Starting with today, our team is further strengthened: Jördis Vieth has signed her contract for the next three years as researcher of AcrossBorders. She is well known to those who have followed our blog during the fieldwork in January to March – being one of the heroines fighting nimiti, wind & more!
I am very happy to have managed to bring Jördis in – not only as temporary field staff member but now enlarging the core team of my project! Being acquainted with her since 2006, I had plenty of time to get to know her as a person, both in the class room and on excavations in Egypt (Abydos), and as a very promising and highly motivated young colleague.

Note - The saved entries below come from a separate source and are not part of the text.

(** Entering a wait, leaving it, a new call. *)
Lemma waits_busy s calls i c x :
  waits_ok s calls -> calls !! i = Some c -> finished (c_pc c) = false -> parked (c_pc c) = false ->
  (exists j d, calls !! j = Some d /\ parked (c_pc d) = true /\ task d = x) -> x <> task c.
Proof.
  intros W Hi Hf Hp (j & d & Hj & Hd & <-) Ht. assert (j = i) as ->.
  { apply (wo_fiber s calls W j i d c); try done; [by apply parked_unfinished|]. by injection Ht. }
  congruence.
Qed.
Lemma waits_enter s s' calls i c c' a :
  waits_ok s calls -> calls !! i = Some c -> same_call c c' -> c_addr c' = a -> finished (c_pc c) = false -> parked (c_pc c) = false ->
  parked (c_pc c') = true -> slot_at s a (c_event c) = None -> io_scheduled s' = io_scheduled s ->
  slot_at s' a (c_event c) = Some (task c) ->
  (forall a' event, event_ok event -> (a', event) <> (a, c_event c) -> slot_at s' a' event = slot_at s a' event) ->
  (forall j d, calls !! j = Some d -> parked (c_pc d) = true -> event_ok (c_event d)) ->
  waits_ok s' (<[i := c']> calls).
Proof.
  intros W Hi (_ & _ & E2 & _ & E3 & E4 & _) E1 Hf Hp Hp' Hnone Hs Hsome Hother Hr. pose proof W as [W1 W2 W3 W4 W5].
  pose proof (lookup_lt_Some _ _ _ Hi) as Hlt. assert (Ht : task c' = task c) by (unfold task; congruence).
  assert (Hkeep : forall j d, calls !! j = Some d -> parked (c_pc d) = true -> <[i := c']> calls !! j = Some d).
  { intros j d Hj Hd. rewrite list_lookup_insert_ne; [done|]. intros ->. congruence. }
  assert (Hnew : task c ∉ io_scheduled s) by (intros Hin; by apply (waits_busy s calls i c (task c) W Hi Hf Hp (W3 _ Hin))).
  split; rewrite ?Hs; [|done| | |].
  - intros a' event x Hev Hx. destruct (decide ((a', event) = (a, c_event c))) as [[= -> ->]|Hne].
    + assert (x = task c) as -> by congruence. split; [done|]. exists i, c'. rewrite list_lookup_insert_eq by done. done.
    + rewrite Hother in Hx by done. destruct (W1 a' event x Hev Hx) as (Hno & j & d & Hj & Hd & ?). split; [done|].
      exists j, d. split; [by apply Hkeep|done].
  - intros x Hx. destruct (W3 x Hx) as (j & d & Hj & Hd & ?). exists j, d. split; [by apply Hkeep|done].
  - intros j d Hj Hd. destruct (decide (j = i)) as [->|Hne].
    + rewrite list_lookup_insert_eq in Hj by done. injection Hj as <-. left. by rewrite E1, E2, Ht.
    + rewrite list_lookup_insert_ne in Hj by done. destruct (W4 j d Hj Hd) as [Hsl|Hin]; [left|by right].
      rewrite Hother; [done|by apply (Hr j)|]. intros [= F1 F2]. rewrite F1, F2 in Hsl. congruence.
  - apply (fibers_upd calls i c c'); [done|done|done|congruence].
Qed.
Lemma remove_first_spec x l l' : remove_first x l = Some l' -> l ≡ₚ x :: l'.
Proof.
  revert l'. induction l as [|y l IH]; intros l' E; [done|]. cbn in E.
  destruct (decide (x = y)) as [->|Hne]; [by injection E as ->|]. destruct (remove_first x l) as [l0|]; [|done].
  injection E as <-. rewrite (IH l0 eq_refl). by constructor.
Qed.
Lemma waits_taken s s' calls i c c' :
  waits_ok s calls -> calls !! i = Some c -> same_call c c' -> parked (c_pc c) = true -> parked (c_pc c') = false ->
  remove_first (task c) (io_scheduled s) = Some (io_scheduled s') -> io_heap s' = io_heap s ->
  waits_ok s' (<[i := c']> calls).
Proof.
  intros W Hi (_ & E1 & E2 & _ & E3 & E4 & _) Hp Hp' Hrm Hh. pose proof W as [W1 W2 W3 W4 W5].
  apply remove_first_spec in Hrm as Hperm. pose proof (lookup_lt_Some _ _ _ Hi) as Hlt.
  assert (Hin : forall x, x ∈ io_scheduled s <-> x = task c \/ x ∈ io_scheduled s')
    by (intros x; rewrite Hperm; apply elem_of_cons).
  rewrite Hperm in W2. apply list.NoDup_cons in W2 as [Hno W2].
  assert (Hsl : forall a event, slot_at s' a event = slot_at s a event) by (intros; unfold slot_at; by rewrite Hh).
  assert (Hkeep : forall j d, calls !! j = Some d -> parked (c_pc d) = true -> task d <> task c -> <[i := c']> calls !! j = Some d).
  { intros j d Hj Hd Ht. rewrite list_lookup_insert_ne; [done|]. intros ->. congruence. }
  split; [|done| | |].
  - intros a event x Hev Hx. rewrite Hsl in Hx. destruct (W1 a event x Hev Hx) as (Hx' & j & d & Hj & Hd & F1 & F2 & F3).
    rewrite Hin in Hx'. split; [tauto|]. exists j, d. split_and!; try done. apply Hkeep; [done..|]. intros Ht. apply Hx'. left. congruence.
  - intros x Hx. destruct (W3 x (proj2 (Hin x) (or_intror Hx))) as (j & d & Hj & Hd & F3). exists j, d. split_and!; try done.
    apply Hkeep; [done..|]. intros Ht. congruence.
  - intros j d Hj Hd. destruct (decide (j = i)) as [->|Hne].
    + rewrite list_lookup_insert_eq in Hj by done. congruence.
    + rewrite list_lookup_insert_ne in Hj by done. rewrite Hsl.
      destruct (W4 j d Hj Hd) as [|[Ht|]%Hin]; [by left| |by right].
      destruct Hne. by apply (task_inj s calls j i d c).
  - apply (fibers_upd calls i c c'); [done|done|done|]. intros Hf. by rewrite (parked_unfinished _ Hp) in Hf.
Qed.
Lemma waits_new s calls c :
  waits_ok s calls -> parked (c_pc c) = false ->
  Forall (fun d => finished (c_pc d) = true \/ c_fiber d <> c_fiber c) calls -> waits_ok s (calls ++ [c]).
Proof.
  intros [W1 W2 W3 W4 W5] Hp Hidle. rewrite list.Forall_forall in Hidle.
  assert (Hsplit : forall j d, (calls ++ [c]) !! j = Some d -> calls !! j = Some d \/ j = length calls /\ d = c).
  { intros j d [|[Hge Hj]]%lookup_app_Some; [by left|right]. apply list_lookup_singleton_Some in Hj as [? <-]. split; [lia|done]. }
  split; [|done| | |].
  - intros a event x Hev Hx. destruct (W1 a event x Hev Hx) as (Hno & j & d & Hj & ?). split; [done|].
    exists j, d. split; [by apply lookup_app_l_Some|done].
  - intros x Hx. destruct (W3 x Hx) as (j & d & Hj & ?). exists j, d. split; [by apply lookup_app_l_Some|done].
  - intros j d [Hj|[_ ->]]%Hsplit Hd; [by apply (W4 j)|congruence].
  - intros j k d e [Hj|[-> ->]]%Hsplit [Hk|[-> ->]]%Hsplit Hd He Hf; [by apply (W5 j k d e)| | |done].
    + apply list_elem_of_lookup_2, Hidle in Hj as [|]; congruence.
    + apply list_elem_of_lookup_2, Hidle in Hk as [|]; congruence.
Qed.

(** *** The timers *)
Lemma timers_upd calls timers expired cancels next i c c' :
  timers_ok calls timers expired cancels next -> calls !! i = Some c -> same_call c c' ->
  (forall t, pc_timer (c_pc c') = Some (Some t) -> pc_timer (c_pc c) = Some (Some t)) ->
  (armed (c_pc c') = true -> armed (c_pc c) = true /\ pc_timer (c_pc c') = pc_timer (c_pc c)) ->
  (c_cancelled c <> 0 -> c_cancelled c' <> 0) ->
  timers_ok (<[i := c']> calls) timers expired cancels next.
Proof.
  intros [T1 T2 T3 T4] Hi (_ & _ & _ & E1 & _ & _ & E2) Hpc Ha Hc. pose proof (lookup_lt_Some _ _ _ Hi) as Hlt. split.
  - intros k Hk. destruct (T1 k Hk) as (d & Hd & ? & ?). destruct (decide (k = i)) as [->|Hne].
    + exists c'. rewrite list_lookup_insert_eq by done. simplify_eq. by rewrite E1, E2.
    + exists d. by rewrite list_lookup_insert_ne.
  - done.
  - intros k d t Hk Ht. destruct (decide (k = i)) as [->|Hne].
    + rewrite list_lookup_insert_eq in Hk by done. injection Hk as <-. apply (T3 i c t Hi). by apply Hpc.
    + rewrite list_lookup_insert_ne in Hk by done. by apply (T3 k d).
  - intros k d Hk Hd Hto. destruct (decide (k = i)) as [->|Hne].
    + rewrite list_lookup_insert_eq in Hk by done. injection Hk as <-. destruct (Ha Hd) as [Hd' ->]. rewrite E1 in Hto.
      destruct (T4 i c Hi Hd' Hto) as (t & Ht & Hor). exists t. split; [done|]. destruct Hor as [|[|]]; auto.
    + rewrite list_lookup_insert_ne in Hk by done. by apply (T4 k).
Qed.
(** The timer of a call is cancelled when its region moves on. *)
Lemma timers_delete calls timers expired cancels next i c t :
  timers_ok calls timers expired cancels next -> calls !! i = Some c ->
  pc_timer (c_pc c) = Some (Some t) -> armed (c_pc c) = false -> timers_ok calls (delete t timers) expired cancels next.
Proof.
  intros [T1 T2 T3 T4] Hi Hpc Ha. split.
  - intros k [[t' Ht']|Hk]; apply T1; [|by right]. left. exists t'. by apply lookup_delete_Some in Ht' as [_ ?].
  - intros t' k [_ Hk]%lookup_delete_Some. by apply (T2 t' k).
  - intros k d t' Hk Hd. destruct (T3 k d t' Hk Hd) as [Hlt Hu]. split; [done|]. intros j [_ Hj]%lookup_delete_Some. by apply Hu.
  - intros k d Hk Hd Hto. destruct (T4 k d Hk Hd Hto) as (t' & Ht' & Hor). exists t'. split; [done|].
    destruct Hor as [Ht|Hor]; [|by right]. left. apply lookup_delete_Some. split; [|done]. intros <-.
    assert (k = i) as -> by by apply (T3 i c t Hi Hpc). congruence.
Qed.
Lemma timers_new calls timers expired cancels next c :
  timers_ok calls timers expired cancels next -> pc_timer (c_pc c) = None -> armed (c_pc c) = false ->
  timers_ok (calls ++ [c]) timers expired cancels next.
Proof.
  intros [T1 T2 T3 T4] Hpc Ha.
  assert (Hsplit : forall j d, (calls ++ [c]) !! j = Some d -> calls !! j = Some d \/ d = c).
  { intros j d [|[Hge Hj]]%lookup_app_Some; [by left|right]. by apply list_lookup_singleton_Some in Hj as [? <-]. }
  split.
  - intros k Hk. destruct (T1 k Hk) as (d & Hd & ?). exists d. split; [by apply lookup_app_l_Some|done].
  - done.
  - intros k d t [Hk| ->]%Hsplit Hd; [by apply (T3 k d)|congruence].
  - intros k d [Hk| ->]%Hsplit Hd; [by apply (T4 k d)|congruence].
Qed.
Lemma timers_add calls timers expired cancels next i c c' :
  timers_ok calls timers expired cancels next -> calls !! i = Some c -> same_call c c' ->
  c_entry c = Try -> c_to c <> NO_TIMEOUT -> pc_timer (c_pc c') = Some (Some next) -> 
  timers_ok (<[i := c']> calls) (<[next := i]> timers) expired cancels (S next).
Proof.
  intros [T1 T2 T3 T4] Hi (_ & _ & _ & E1 & _ & _ & E2) He Hto Hpc. pose proof (lookup_lt_Some _ _ _ Hi) as Hlt.
  assert (Hi' : <[i := c']> calls !! i = Some c') by (by apply list_lookup_insert_eq).
  assert (Hold : forall t j, timers !! t = Some j -> t <> next) by (intros t j Ht ->; apply T2 in Ht; lia).
  split.
  - intros k Hk. assert (Hk' : k = i \/ ((exists t, timers !! t = Some k) \/ k ∈ expired \/ k ∈ cancels)).
    { destruct Hk as [[t [[_ ?]|[_ Ht]]%lookup_insert_Some]|Hk]; [by left| |auto]. right. left. by exists t. }
    destruct (decide (k = i)) as [->|Hne]; [exists c'; split_and!; congruence|].
    destruct Hk' as [|Hk']; [done|]. destruct (T1 k Hk') as (d & Hd & ?). exists d. by rewrite list_lookup_insert_ne.
  - intros t j [[<- _]|[_ Ht]]%lookup_insert_Some; [lia|]. apply T2 in Ht. lia.
  - intros k d t Hk Ht. destruct (decide (k = i)) as [->|Hne].
    + rewrite Hi' in Hk. injection Hk as <-. assert (t = next) as -> by congruence. split; [lia|].
      intros j Hj. rewrite lookup_insert_eq in Hj. by injection Hj.
    + rewrite list_lookup_insert_ne in Hk by done. destruct (T3 k d t Hk Ht) as [Hl Hu]. split; [lia|].
      intros j [[? _]|[_ Hj]]%lookup_insert_Some; [lia|]. by apply Hu.
  - intros k d Hk Hd Hkto. destruct (decide (k = i)) as [->|Hne].
    + rewrite Hi' in Hk. injection Hk as <-. exists next. split; [done|]. left. apply lookup_insert_eq.
    + rewrite list_lookup_insert_ne in Hk by done. destruct (T4 k d Hk Hd Hkto) as (t & Ht & Hor). exists t. split; [done|].
      destruct Hor as [Hor|]; [|by right]. left. rewrite lookup_insert_ne; [done|]. intros <-. by apply Hold in Hor.
Qed.
Lemma timers_expire calls timers expired cancels next t i :
  timers_ok calls timers expired cancels next -> timers !! t = Some i ->
  timers_ok calls (delete t timers) (expired ++ [i]) cancels next.
Proof.
  intros [T1 T2 T3 T4] Ht.
  assert (Hin : forall k, k ∈ expired ++ [i] <-> k = i \/ k ∈ expired).
  { intros k. rewrite elem_of_app, list_elem_of_singleton. tauto. }
  split.
  - intros k Hk. apply T1. rewrite Hin in Hk. destruct Hk as [[t' Ht']|[[->|]|]]; [|by left; exists t|auto..].
    apply lookup_delete_Some in Ht' as [_ ?]. left. by exists t'.
  - intros t' k [_ Hk]%lookup_delete_Some. by apply (T2 t' k).
  - intros k d t' Hk Hd. destruct (T3 k d t' Hk Hd) as [Hlt Hu]. split; [done|]. intros j [_ Hj]%lookup_delete_Some. by apply Hu.
  - intros k d Hk Hd Hto. destruct (T4 k d Hk Hd Hto) as (t' & Ht' & Hor). exists t'. split; [done|]. rewrite Hin.
    destruct Hor as [Hor|[Hor|Hor]]; [|auto..]. destruct (decide (t' = t)) as [->|Hne].
    + right. left. left. congruence.
    + left. by rewrite lookup_delete_ne.
Qed.
Lemma elem_of_delete {A} (l : list A) j x y : l !! j = Some x -> y ∈ l -> y = x \/ y ∈ delete j l.
Proof.
  intros Hj Hy. apply list_elem_of_lookup_1 in Hy as [k Hk]. destruct (Nat.lt_trichotomy k j) as [Hlt|[->|Hgt]].
  - right. apply list_elem_of_lookup. exists k. by rewrite list_lookup_delete_lt.
  - left. congruence.
  - right. apply list_elem_of_lookup. exists (k - 1)%nat. rewrite list_lookup_delete_ge by lia.
    by replace (S (k - 1)) with k by lia.
Qed.
Lemma delete_elem_of {A} (l : list A) j y : y ∈ delete j l -> y ∈ l.
Proof.
  intros [k Hk]%list_elem_of_lookup. destruct (Nat.lt_ge_cases k j).
  - rewrite list_lookup_delete_lt in Hk by done. by eapply list_elem_of_lookup_2.
  - rewrite list_lookup_delete_ge in Hk by done. by eapply list_elem_of_lookup_2.
Qed.
(** A callback has run: its call has returned, or is marked. *)
Lemma timers_called calls timers expired cancels next j i :
  timers_ok calls timers expired cancels next -> expired !! j = Some i ->
  (forall c, calls !! i = Some c -> armed (c_pc c) = true -> c_cancelled c <> 0) ->
  timers_ok calls timers (delete j expired) cancels next.
Proof.
  intros [T1 T2 T3 T4] Hj Hdone. split; [|done|done|].
  - intros k Hk. apply T1. destruct Hk as [|[Hk%delete_elem_of|]]; auto.
  - intros k d Hk Hd Hto. destruct (T4 k d Hk Hd Hto) as (t & Ht & Hor). exists t. split; [done|].
    destruct Hor as [|[Hin|]]; [auto| |auto]. apply (elem_of_delete _ _ _ _ Hj) in Hin as [->|]; [|auto].
    right. right. by apply Hdone.
Qed.
Lemma timers_cancels calls timers expired cancels cancels' next :
  timers_ok calls timers expired cancels next ->
  (forall i, i ∈ cancels' -> exists c, calls !! i = Some c /\ c_entry c = Try /\ c_to c <> NO_TIMEOUT) ->
  timers_ok calls timers expired cancels' next.
Proof.
  intros [T1 T2 T3 T4] Hc. split; [|done|done|done]. intros k [|[|]]; [apply T1; auto..|by apply Hc].
Qed.
End Calls.
(* ===== verification/WebSocket.v ===== *)
(** * WebSocket frames (cxk/http/ws_session.cpp, ws_session.h)

    The frame header as the two bytes of the packed bit-fields, the frame loop
    of [WSRecvMessage], [WSSendMessage], [WSPing] and [WSPong], over the
    abstract [Stream].  The limit of a message's length (the configuration
    variable websocket.message.max_size) and the number drawn by [rand()] are
    arguments.  The handshake is in no file: it is made of HTTP messages. *)
From S2P Require Import Prelude Endian ByteArray ByteCodec Stream.

Definition CONTINUE : Z := 0.
Definition TEXT_FRAME : Z := 1.
Definition BIN_FRAME : Z := 2.
Definition CLOSE : Z := 8.
Definition PING : Z := 9.
Definition PONG : Z := 10.

Record WSFrameHead := mkHead {
  opcode : Z; rsv3 : bool; rsv2 : bool; rsv1 : bool; fin : bool; payload : Z; mask : bool
}.
(** The two bytes in memory: bit-fields are allocated from the low bit. *)
Definition head_bytes (h : WSFrameHead) : list Z :=
  [Z.land (opcode h) 15 + 16 * Z.b2z (rsv3 h) + 32 * Z.b2z (rsv2 h) + 64 * Z.b2z (rsv1 h) + 128 * Z.b2z (fin h);
   Z.land (payload h) 127 + 128 * Z.b2z (mask h)].
Definition head_of_bytes (bs : list Z) : WSFrameHead :=
  let b0 := nth 0 bs 0 in let b1 := nth 1 bs 0 in
  mkHead (Z.land b0 15) (Z.testbit b0 4) (Z.testbit b0 5) (Z.testbit b0 6) (Z.testbit b0 7)
    (Z.land b1 127) (Z.testbit b1 7).
(** [memset(&ws_head, 0, sizeof(ws_head))] and the fields set after it. *)
Definition new_head (fin : bool) (opcode payload : Z) (mask : bool) : WSFrameHead :=
  mkHead (Z.land opcode 15) false false false fin (Z.land payload 127) mask.
(* ===== verification/UriMachine.v ===== *)
(** * The program of [Uri::Create] (cxk/uri.rl.cpp)

    The labels of the function in their order, a list per region of the file. *)
From S2P Require Import Prelude Ragel.

(** The blocks of statements: [mark = p] (twice), and the setters. *)
Inductive action : Type :=
| Marku | Markh | SaveScheme | SavePort | SaveUserinfo | SaveHost | SavePath | SaveQuery | SaveFragment.
#[export] Instance action_eq_dec : EqDecision action.
Proof. solve_decision. Defined.

Definition uri_parser_start : Z := 451.
Definition uri_parser_first_final : Z := 451.
(** Whether [mark] is set and whether an empty port was seen, state by state. *)
Definition marks : Type := gmap Z (list (bool * bool)).
Definition flags_eqb (a b : bool * bool) : bool := eqb a.1 b.1 && eqb a.2 b.2.
Definition marked_as (R : marks) (q : Z) (b : bool * bool) : bool :=
  match R !! q with Some l => existsb (flags_eqb b) l | None => false end.
Definition flags_after (acts : list action) (b : bool * bool) : option bool * bool :=
  (set_marks acts b.1, b.2 || skips_port acts).
Definition mark_steps (q : Z) (b : bool * bool) : list (Z * Z * Z * (option bool * bool)) :=
  omap (fun i => let '(acts, q') := next uri_table no_widec q i.1 in
    if q' =? 0 then None else Some (i, q', flags_after acts b)) uri_classes.
Fixpoint mark_explore (fuel : nat) (todo : list (Z * (bool * bool))) (R : marks) : marks :=
  match fuel, todo with
  | Datatypes.S fuel, (q, b) :: todo =>
      if marked_as R q b then mark_explore fuel todo R
      else mark_explore fuel (omap (fun d => b' ← d.2.1; Some (d.1.2, (b', d.2.2))) (mark_steps q b) ++ todo)
        (<[q := b :: default [] (R !! q)]> R)
  | _, _ => R
  end.
Definition uri_marks : marks := mark_explore uri_fuel [(uri_parser_start, (false, false))] ∅.
(** A step either keeps [mark] readable or comes after an empty port. *)
Definition flags_ok (R : marks) (q : Z) (d : option bool * bool) : bool :=
  match d.1 with Some b' => marked_as R q (b', d.2) | None => d.2 end.
Definition mark_ok (R : marks) (q : Z) (b : bool * bool) : bool :=
  (is_some (set_marks (eof_acts q) b.1) || b.2 || skips_port (eof_acts q)) &&
  forallb (fun d => flags_ok R d.1.2 d.2) (mark_steps q b).
(** Where [save_port] runs: behind the colon of an authority when it is skipped,
    behind the digits otherwise; the digits begin behind the colon, with the
    mark. *)
Definition acts_ok (q : Z) (acts : list action) : bool :=
  (negb (skips_port acts) || behind_colon q) && (negb (port_first acts) || in_port q)
  && negb (existsb saves_port (port_rest acts)).
Definition port_step_ok (q : Z) (i : Z * Z) : bool :=
  let '(acts, q') := next uri_table no_widec q i.1 in
  (q' =? 0) || (acts_ok q acts
    && (negb (skips_port acts || port_first acts) || bool_decide (i ∈ [(47, 47); (63, 63); (35, 35)]))
    && (negb (in_port q') || ((48 <=? i.1) && (i.2 <=? 57) &&
         (behind_colon q && bool_decide (acts = [Markh]) || in_port q && bool_decide (acts = []))))).
Definition port_ok (q : Z) : bool := acts_ok q (eof_acts q) && forallb (port_step_ok q) uri_classes.
Lemma marks_checked : forallb (fun e => forallb (mark_ok uri_marks e.1) e.2 && port_ok e.1) (map_to_list uri_marks)
  && marked_as uri_marks uri_parser_start (false, false) = true.
Proof. vm_cast_no_check (eq_refl true). Qed.
Lemma flags_eqb_eq a b : flags_eqb a b = true -> a = b.
Proof. destruct a, b. unfold flags_eqb. cbn. by intros [->%eqb_prop ->%eqb_prop]%andb_true_iff. Qed.
Lemma marks_at q b : marked_as uri_marks q b = true -> mark_ok uri_marks q b = true /\ port_ok q = true.
Proof.
  unfold marked_as. intros Hq. destruct (uri_marks !! q) as [l|] eqn:E; [|done].
  apply existsb_exists in Hq as (b' & Hb%list_elem_of_In & ->%flags_eqb_eq). apply elem_of_map_to_list in E.
  pose proof marks_checked as [HC _]%andb_true_iff. pose proof (forallb_in _ _ _ HC E) as Hl.
  cbn [fst snd] in Hl. apply andb_true_iff in Hl as [Hl Hco]. split; [|done]. exact (forallb_in _ _ _ Hl Hb).
Qed.
#[local] Opaque uri_marks.
Lemma marks_step q b c : marked_as uri_marks q b = true -> byte_ok c -> (next uri_table no_widec q c).2 <> 0 ->
  let '(acts, q') := next uri_table no_widec q c in
  flags_ok uri_marks q' (flags_after acts b) = true /\ acts_ok q acts = true /\
  (skips_port acts || port_first acts = true -> c ∈ [47; 63; 35]) /\
  (in_port q' = true -> digit c /\ (behind_colon q = true /\ acts = [Markh] \/ in_port q = true /\ acts = [])).
Proof.
  intros [Hm Hco]%marks_at Hc. pose proof uri_classes_ok as [Hcov Hfit]%andb_true_iff.
  destruct (covers_class uri_classes c Hcov Hc) as (k & i & Hk%list_elem_of_lookup_2 & Hi).
  rewrite (next_class _ _ _ q i c Hfit Hk Hi). unfold mark_ok in Hm. apply andb_true_iff in Hm as [_ Hm].
  unfold port_ok in Hco. apply andb_true_iff in Hco as [_ Hco]. pose proof (forallb_in _ _ _ Hco Hk) as Hs.
  unfold port_step_ok in Hs. destruct (next uri_table no_widec q i.1) as [acts q'] eqn:En. cbn [fst snd]. intros Hq.
  rewrite (proj2 (Z.eqb_neq _ _) Hq) in Hs. cbn [orb] in Hs. apply andb_true_iff in Hs as [[Ha Hs1]%andb_true_iff Hs2].
  assert ((i, q', flags_after acts b) ∈ mark_steps q b) as Hin.
  { unfold mark_steps. apply list_elem_of_omap. exists i. split; [done|]. rewrite En. by rewrite (proj2 (Z.eqb_neq _ _) Hq). }
  apply in_class_iff in Hi. split; [exact (forallb_in _ _ _ Hm Hin)|]. split; [exact Ha|]. split.
  - intros Hsk. rewrite Hsk in Hs1. cbn [negb orb] in Hs1. apply bool_decide_eq_true in Hs1.
    rewrite !elem_of_cons. rewrite !elem_of_cons in Hs1.
    clear -Hi Hs1. destruct_or! Hs1; [subst i; cbn in Hi..|by apply elem_of_nil in Hs1].
    + left. lia.
    + right. left. lia.
    + do 2 right. left. lia.
  - intros Hp. rewrite Hp in Hs2. cbn [negb orb] in Hs2.
    apply andb_true_iff in Hs2 as [[H1%Z.leb_le H2%Z.leb_le]%andb_true_iff H3]. split; [unfold digit; lia|].
    apply orb_true_iff in H3 as [[? ?%bool_decide_eq_true]%andb_true_iff|[? ?%bool_decide_eq_true]%andb_true_iff]; auto.
Qed.

(** The port of an authority: the digits between its colon and the end of the
    text, a slash, a question mark or a hash. *)
Definition port_at (text pre ds : list Z) : Prop :=
  matches authority_colon pre /\ Forall digit ds /\
  exists rest, text = pre ++ ds ++ rest /\ forall c, head rest = Some c -> c ∈ [47; 63; 35].
(** The port is not an int; the port has no digit. *)
Definition too_big (text : list Z) : Prop := exists pre ds, port_at text pre ds /\ 2 ^ 31 <= undigits 10 ds.
Definition empty_port (text : list Z) : Prop := exists pre, port_at text pre [].

Section Crash.
Context (text : list Z).
Definition mark_fits (b : bool * bool) (p : nat) (s : parsing) : Prop :=
  is_some (mark s) = b.1 /\ (forall m, mark s = Some m -> (m <= p)%nat) /\ (b.2 = true -> empty_port text).
Definition fits (b : bool) (p : nat) (s : parsing) : Prop :=
  is_some (mark s) = b /\ forall m, mark s = Some m -> (m <= p)%nat.
(** [mark] stands behind the colon, with digits up to here. *)
Definition at_digits (pre : list Z) (s : parsing) : Prop :=
  exists pre' ds, pre = pre' ++ ds /\ matches authority_colon pre' /\ Forall digit ds /\ ds <> [] /\
    mark s = Some (length pre').
Definition rest_end (rest : list Z) : Prop := forall c, head rest = Some c -> c ∈ [47; 63; 35].

Lemma undigits_nonneg ds : Forall digit ds -> 0 <= undigits 10 ds.
Proof.
  unfold undigits. assert (H0 : 0 <= 0) by lia. revert H0. generalize 0 at 2 4 as n. induction ds as [|c ds IH]; intros n Hn Hd; [done|].
  apply list.Forall_cons in Hd as [Hc Hd]. cbn. apply IH; [|done]. unfold digit in Hc. unfold digit_val. repeat case_match; lia.
Qed.
Lemma big_digits pre rest s m : text = pre ++ rest -> rest_end rest -> at_digits pre s -> mark s = Some m ->
  m <> length pre /\ (exists v, atoi (drop m text) = Ret v) \/ too_big text.
Proof.
  intros Et He (pre' & ds & -> & Hm & Hd & Hn & E) Hs. rewrite E in Hs. simplify_eq.
  destruct (Z_lt_le_dec (undigits 10 ds) (2 ^ 31)) as [Hlt|Hge].
  - left. split; [rewrite length_app; destruct ds; [done|cbn; lia]|]. exists (undigits 10 ds).
    rewrite <- app_assoc, drop_app_length. apply atoi_digits; [done..| |split; [by apply undigits_nonneg|done]].
    intros c Hc. rewrite <- head_lookup in Hc. apply He in Hc. rewrite !elem_of_cons, elem_of_nil in Hc. unfold digit. lia.
  - right. exists pre', ds. split; [|done]. split_and!; [done..|]. exists rest. by rewrite app_assoc.
Qed.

It was in particular her MA thesis which impressed me much: She wrote about “Egyptian Palace architecture in the New Kingdom” (original title: “Ägyptische Palastarchitektur des Neuen Reichs”) – a very difficult topic which she re-assessed meticulously and with new ideas, challenging some of the established terminology for settlement architecture in Egypt. With this excellent thesis, which received the highest grade at Humboldt University Berlin, Jördis is perfectly qualified to join AcrossBorders. She will primarily focus on the character of the fortified town of Sai Island, including the site into her envisaged PhD thesis about the so-called temple towns of Nubia in the New Kingdom. Jördis will conduct her PhD at Humboldt University Berlin and I am proud and honored acting as one of her supervisors to-be. Lots of aspects of settlement archaeology and the character of the Egyptian sites in Nubia during the New Kingdom are still little understood – with the ongoing fieldwork at Sai Island (and neighboring sites) and AcrossBorders’ focus on reconstructing the material world and its parameters, there is much potential: a study like Jördis is going to undertake seems timely and important.
Welcome Jördis and congratulations!!
I am very very happy to be able to work with you in the next three years!